[Raw data Boundary: Start]

Lemma Map_get_set_ne {V} k k' (v : V) m :
  k <> k' -> Js.Map_get k' (Js.Map_set k v m) = Js.Map_get k' m.
Proof.
  intros Hne. induction m as [|[k0 v0] m IH]; simpl.
  - by rewrite bool_decide_eq_false_2.
  - case_bool_decide as H0; simpl.
    + subst k0. by rewrite !bool_decide_eq_false_2.
    + by rewrite IH.
Qed.

Lemma Map_set_Forall {V} (P : string * V -> Prop) k v (m : list (string * V)) :
  P (k, v) -> Forall P m -> Forall P (Js.Map_set k v m).
Proof.
  intros Hkv. induction 1 as [|[k0 v0] m H0 Hm IH]; simpl.
  - by apply Forall_singleton.
  - case_bool_decide; apply Forall_cons; by split.
Qed.

Lemma Reachable_filed e : Reachable e -> Forall filed (results e).
Proof.
  induction 1 as [c|sku website probe newId now e _ IH|now e _ IH].
  - apply Forall_nil_2.
  - unfold scrapeSingleProduct. destruct probe as [result|message]; [|done].
    destruct (ScrapeResult.success result); cbn [snd]; [|done].
    rewrite processScrapingResult_results. apply Map_set_Forall; [|done].
    by exists (SKU.name website).
  - simpl. unfold cleanup. apply Forall_forall.
    intros x [_ Hx]%list_elem_of_filter. rewrite Forall_forall in IH. by apply IH.
Qed.

Lemma matches_item i w i' r' :
  matches i w (cacheKey i' r')
  = bool_decide (i' = i)
    && (negb (Js.truthy_str w) || bool_decide (Some (WebsiteName_str r') = w)).
Proof.
  unfold matches. rewrite split_cacheKey.
  change ([ObjectId_toString i'; WebsiteName_str r'] !! 0)
    with (Some (ObjectId_toString i')).
  change ([ObjectId_toString i'; WebsiteName_str r'] !! 1)
    with (Some (WebsiteName_str r')).
  f_equal. apply bool_decide_ext. split.
  - by intros [= ->%ObjectId_toString_inj].
  - by intros ->.
Qed.

(** X1.  [getResults(skuId)] returns, in the order of their first write, the
    entries of the cache that belong to the item, and
    [getResults(skuId, websiteName)] those of them that come from the
    retailer; an empty [websiteName] selects like a missing one. *)
Theorem getResults_selects_by_item e i :
  Reachable e ->
  getResults (results e) i None
  = filter (fun entry => sku entry = i) (results e).*2
  /\ getResults (results e) i (Some "") = getResults (results e) i None
  /\ forall w,
       getResults (results e) i (Some (WebsiteName_str w))
       = filter (fun entry =>
                   sku entry = i
                   /\ ScrapeResult.website (fields entry) = WebsiteName_str w)
                (results e).*2.
Proof.
  intros Hf%Reachable_filed. induction Hf as [|[k entry] m (r & Hk & Hw) _ IH].
  { by split_and!. }
  destruct IH as (IH1 & IH2 & IH3). simpl in Hk, Hw. subst k.
  cbn [getResults fmap list_fmap snd]. rewrite !filter_cons.
  split_and!.
  - rewrite matches_item. simpl. rewrite andb_true_r.
    case_bool_decide; case_decide; try done; by rewrite IH1.
  - rewrite !matches_item. simpl. by rewrite IH2.
  - intros w. rewrite matches_item, IH3, filter_cons.
    assert (Js.truthy_str (Some (WebsiteName_str w)) = true) as -> by by destruct w.
    cbn [negb orb].
    destruct (decide (sku entry = i
                      /\ ScrapeResult.website (fields entry) = WebsiteName_str w))
      as [[Hi Hd]|Hd].
    + rewrite <- Hd, Hw. by rewrite !bool_decide_eq_true_2.
    + destruct (decide (sku entry = i)) as [Hi|Hi].
      * rewrite (bool_decide_eq_true_2 _ Hi). cbn [andb].
        rewrite bool_decide_eq_false_2; [done|].
        intros [= Heq]. apply Hd. by rewrite Hw, Heq.
      * by rewrite (bool_decide_eq_false_2 _ Hi).
Qed.

Lemma getResults_selects_by_item_witness :
  let e := put DecisionSpec.booster DecisionSpec.targetSite (DecisionSpec.probeAt 20)
             [X1] 1000%Z DecisionSpec.emptyEnv in
  Reachable e
  /\ getResults (results e) (SKU._id DecisionSpec.booster) None
     = filter (fun entry => sku entry = SKU._id DecisionSpec.booster) (results e).*2.
Proof.
  intros e.
  assert (Hr : Reachable e).
  { exact (reach_scrape DecisionSpec.booster DecisionSpec.targetSite
             (Resolved (DecisionSpec.probeAt 20)) [X1] 1000%Z _
             (reach_created [])). }
  split; [exact Hr|].
  exact (proj1 (getResults_selects_by_item e (SKU._id DecisionSpec.booster) Hr)).
Defined.

(** X2.  A result that is stored for one (item, retailer) pair leaves the
    lookup of every other pair as it was. *)
Theorem write_leaves_other_pairs e sku website sku' website' res newId now :
  Reachable e ->
  (SKU._id sku', SKU.name website') <> (SKU._id sku, SKU.name website) ->
  get sku website (put sku' website' res newId now e) = get sku website e.
Proof.
  intros Hr Hne. pose proof (Reachable_well_keyed e Hr) as Hwk.
  unfold get, put.
  rewrite !getResults_lookup by (try apply put_well_keyed; done).
  rewrite processScrapingResult_results, Map_get_set_ne; [done|].
  intros [Hi Hw]%cacheKey_inj. apply Hne. by rewrite Hi, Hw.
Qed.

Lemma write_leaves_other_pairs_witness :
  let other := SKU.mkWebsite walmart "https://www.walmart.com/ip/booster" true in
  let e := put DecisionSpec.booster DecisionSpec.targetSite (DecisionSpec.probeAt 20)
             [X1] 1000%Z DecisionSpec.emptyEnv in
  get DecisionSpec.booster DecisionSpec.targetSite
    (put DecisionSpec.booster other (DecisionSpec.probeAt 19) [X2] 2000%Z e)
  = [entryOf DecisionSpec.booster DecisionSpec.targetSite (DecisionSpec.probeAt 20)
       1000%Z].
Proof.
  intros other e.
  assert (Hr : Reachable e).
  { exact (reach_scrape DecisionSpec.booster DecisionSpec.targetSite
             (Resolved (DecisionSpec.probeAt 20)) [X1] 1000%Z _
             (reach_created [])). }
  rewrite (write_leaves_other_pairs e DecisionSpec.booster DecisionSpec.targetSite
             DecisionSpec.booster other (DecisionSpec.probeAt 19) [X2] 2000%Z Hr);
    [reflexivity|]. by intros [= ?].
Defined.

[Raw data Boundary: End]

**Work to complete:**
Extract each line holding the word "apply" from the records.

**Result of the exercise:**
  - by apply Forall_singleton.
  - case_bool_decide; apply Forall_cons; by split.
  - apply Forall_nil_2.
    rewrite processScrapingResult_results. apply Map_set_Forall; [|done].
  - simpl. unfold cleanup. apply Forall_forall.
    intros x [_ Hx]%list_elem_of_filter. rewrite Forall_forall in IH. by apply IH.
  f_equal. apply bool_decide_ext. split.
        intros [= Heq]. apply Hd. by rewrite Hw, Heq.
  rewrite !getResults_lookup by (try apply put_well_keyed; done).
  intros [Hi Hw]%cacheKey_inj. apply Hne. by rewrite Hi, Hw.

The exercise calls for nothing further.